START Data under study

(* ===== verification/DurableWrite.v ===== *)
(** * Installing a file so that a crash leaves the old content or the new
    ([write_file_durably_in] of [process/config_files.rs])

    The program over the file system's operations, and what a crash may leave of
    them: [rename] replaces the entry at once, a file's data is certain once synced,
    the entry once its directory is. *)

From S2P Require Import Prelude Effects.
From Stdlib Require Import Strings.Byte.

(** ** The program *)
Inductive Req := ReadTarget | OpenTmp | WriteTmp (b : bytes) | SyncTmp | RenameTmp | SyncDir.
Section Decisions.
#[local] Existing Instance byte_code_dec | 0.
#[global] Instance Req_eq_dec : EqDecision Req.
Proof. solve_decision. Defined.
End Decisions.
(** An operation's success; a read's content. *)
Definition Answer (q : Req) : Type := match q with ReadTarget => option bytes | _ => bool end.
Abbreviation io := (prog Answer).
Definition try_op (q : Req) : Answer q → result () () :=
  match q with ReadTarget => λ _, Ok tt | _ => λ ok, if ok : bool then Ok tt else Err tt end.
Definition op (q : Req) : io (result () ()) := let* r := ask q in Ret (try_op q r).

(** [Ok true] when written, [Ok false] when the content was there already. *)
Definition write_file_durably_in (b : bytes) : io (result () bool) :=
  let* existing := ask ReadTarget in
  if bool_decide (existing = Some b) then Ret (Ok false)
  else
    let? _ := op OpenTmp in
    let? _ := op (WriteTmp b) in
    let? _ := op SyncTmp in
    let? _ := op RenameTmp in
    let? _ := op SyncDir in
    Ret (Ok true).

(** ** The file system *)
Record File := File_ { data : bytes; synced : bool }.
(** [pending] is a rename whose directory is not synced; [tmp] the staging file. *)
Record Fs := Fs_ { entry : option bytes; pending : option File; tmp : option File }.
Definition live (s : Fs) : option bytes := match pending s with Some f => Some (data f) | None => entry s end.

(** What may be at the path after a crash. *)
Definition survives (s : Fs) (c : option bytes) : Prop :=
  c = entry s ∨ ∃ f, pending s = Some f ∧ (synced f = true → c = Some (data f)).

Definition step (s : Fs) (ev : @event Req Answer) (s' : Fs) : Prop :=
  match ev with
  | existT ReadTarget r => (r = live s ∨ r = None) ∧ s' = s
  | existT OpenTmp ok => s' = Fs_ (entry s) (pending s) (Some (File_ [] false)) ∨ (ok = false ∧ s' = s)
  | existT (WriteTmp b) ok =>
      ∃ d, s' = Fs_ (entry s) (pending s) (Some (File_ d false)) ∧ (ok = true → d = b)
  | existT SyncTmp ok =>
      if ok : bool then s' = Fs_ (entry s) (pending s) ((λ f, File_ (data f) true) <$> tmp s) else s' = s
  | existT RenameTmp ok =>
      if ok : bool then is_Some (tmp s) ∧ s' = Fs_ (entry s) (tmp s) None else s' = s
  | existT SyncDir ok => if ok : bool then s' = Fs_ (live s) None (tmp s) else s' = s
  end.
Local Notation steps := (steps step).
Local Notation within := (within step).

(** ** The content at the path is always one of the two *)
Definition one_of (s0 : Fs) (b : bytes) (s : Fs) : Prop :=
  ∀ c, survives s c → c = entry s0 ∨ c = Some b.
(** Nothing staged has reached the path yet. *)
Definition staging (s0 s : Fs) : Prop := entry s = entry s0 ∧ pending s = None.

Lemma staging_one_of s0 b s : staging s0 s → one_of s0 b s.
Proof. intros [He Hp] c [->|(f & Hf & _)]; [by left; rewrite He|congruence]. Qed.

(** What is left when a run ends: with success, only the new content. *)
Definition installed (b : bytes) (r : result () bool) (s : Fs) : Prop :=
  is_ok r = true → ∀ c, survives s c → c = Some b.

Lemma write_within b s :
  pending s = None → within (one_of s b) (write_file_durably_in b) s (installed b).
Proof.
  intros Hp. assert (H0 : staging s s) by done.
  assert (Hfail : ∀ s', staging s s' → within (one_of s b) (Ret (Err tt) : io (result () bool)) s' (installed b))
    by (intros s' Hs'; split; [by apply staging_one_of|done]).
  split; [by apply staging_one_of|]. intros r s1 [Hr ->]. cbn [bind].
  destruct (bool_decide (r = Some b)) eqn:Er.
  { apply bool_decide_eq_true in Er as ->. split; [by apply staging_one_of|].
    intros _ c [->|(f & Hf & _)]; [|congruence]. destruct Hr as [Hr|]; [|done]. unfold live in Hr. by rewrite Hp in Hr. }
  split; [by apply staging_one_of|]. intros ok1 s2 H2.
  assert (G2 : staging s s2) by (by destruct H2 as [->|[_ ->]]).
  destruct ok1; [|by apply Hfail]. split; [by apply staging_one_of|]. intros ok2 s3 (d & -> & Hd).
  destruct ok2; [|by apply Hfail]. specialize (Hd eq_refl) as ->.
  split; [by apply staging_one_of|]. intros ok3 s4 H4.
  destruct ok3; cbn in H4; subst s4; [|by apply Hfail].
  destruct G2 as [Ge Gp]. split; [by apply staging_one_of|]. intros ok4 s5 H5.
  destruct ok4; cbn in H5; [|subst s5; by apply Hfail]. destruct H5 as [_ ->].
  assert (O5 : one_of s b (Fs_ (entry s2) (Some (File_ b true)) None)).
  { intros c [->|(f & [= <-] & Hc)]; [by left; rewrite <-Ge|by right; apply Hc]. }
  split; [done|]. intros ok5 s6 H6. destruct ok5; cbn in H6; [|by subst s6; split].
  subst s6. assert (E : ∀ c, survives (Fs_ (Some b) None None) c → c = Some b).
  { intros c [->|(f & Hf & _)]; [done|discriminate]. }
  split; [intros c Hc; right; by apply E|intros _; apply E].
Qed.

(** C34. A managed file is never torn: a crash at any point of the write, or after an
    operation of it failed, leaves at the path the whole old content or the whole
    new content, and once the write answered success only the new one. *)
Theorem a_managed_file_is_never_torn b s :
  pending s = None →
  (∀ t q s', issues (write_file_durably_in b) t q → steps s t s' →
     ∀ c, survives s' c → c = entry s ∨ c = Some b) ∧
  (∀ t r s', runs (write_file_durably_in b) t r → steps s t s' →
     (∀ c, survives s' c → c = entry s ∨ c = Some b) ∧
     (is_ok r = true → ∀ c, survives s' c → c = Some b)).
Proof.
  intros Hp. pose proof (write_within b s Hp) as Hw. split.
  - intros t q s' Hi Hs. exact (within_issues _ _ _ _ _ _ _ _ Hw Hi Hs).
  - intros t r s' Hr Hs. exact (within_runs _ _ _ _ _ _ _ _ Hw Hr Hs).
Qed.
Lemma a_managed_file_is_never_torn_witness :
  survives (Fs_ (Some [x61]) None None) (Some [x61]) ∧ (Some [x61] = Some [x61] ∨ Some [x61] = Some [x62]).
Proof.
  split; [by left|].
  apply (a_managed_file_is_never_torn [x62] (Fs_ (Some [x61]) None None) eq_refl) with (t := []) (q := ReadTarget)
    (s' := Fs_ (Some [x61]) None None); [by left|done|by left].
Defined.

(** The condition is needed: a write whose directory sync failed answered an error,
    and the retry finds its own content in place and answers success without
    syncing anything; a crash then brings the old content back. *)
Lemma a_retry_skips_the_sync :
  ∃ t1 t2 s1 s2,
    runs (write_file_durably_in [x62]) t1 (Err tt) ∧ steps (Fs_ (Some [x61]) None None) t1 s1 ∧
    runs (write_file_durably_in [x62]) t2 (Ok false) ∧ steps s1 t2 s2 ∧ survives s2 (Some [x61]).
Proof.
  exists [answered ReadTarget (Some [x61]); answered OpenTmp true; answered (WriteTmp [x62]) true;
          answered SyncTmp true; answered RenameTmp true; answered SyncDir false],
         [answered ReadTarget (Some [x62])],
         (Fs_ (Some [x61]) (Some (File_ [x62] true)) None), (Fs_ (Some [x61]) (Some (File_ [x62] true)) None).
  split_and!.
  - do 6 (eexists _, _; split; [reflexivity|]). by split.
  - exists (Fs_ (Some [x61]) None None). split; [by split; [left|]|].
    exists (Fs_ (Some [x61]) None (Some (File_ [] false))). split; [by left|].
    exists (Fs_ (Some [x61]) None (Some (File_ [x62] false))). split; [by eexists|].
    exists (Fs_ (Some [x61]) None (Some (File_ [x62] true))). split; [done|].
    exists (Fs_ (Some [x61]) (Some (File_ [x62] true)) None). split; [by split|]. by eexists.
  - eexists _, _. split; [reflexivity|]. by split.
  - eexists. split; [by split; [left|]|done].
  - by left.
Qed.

END Data under study

Activity >> Tell how many lines above hold "WriteTmp", nothing more.

Your solution >> 4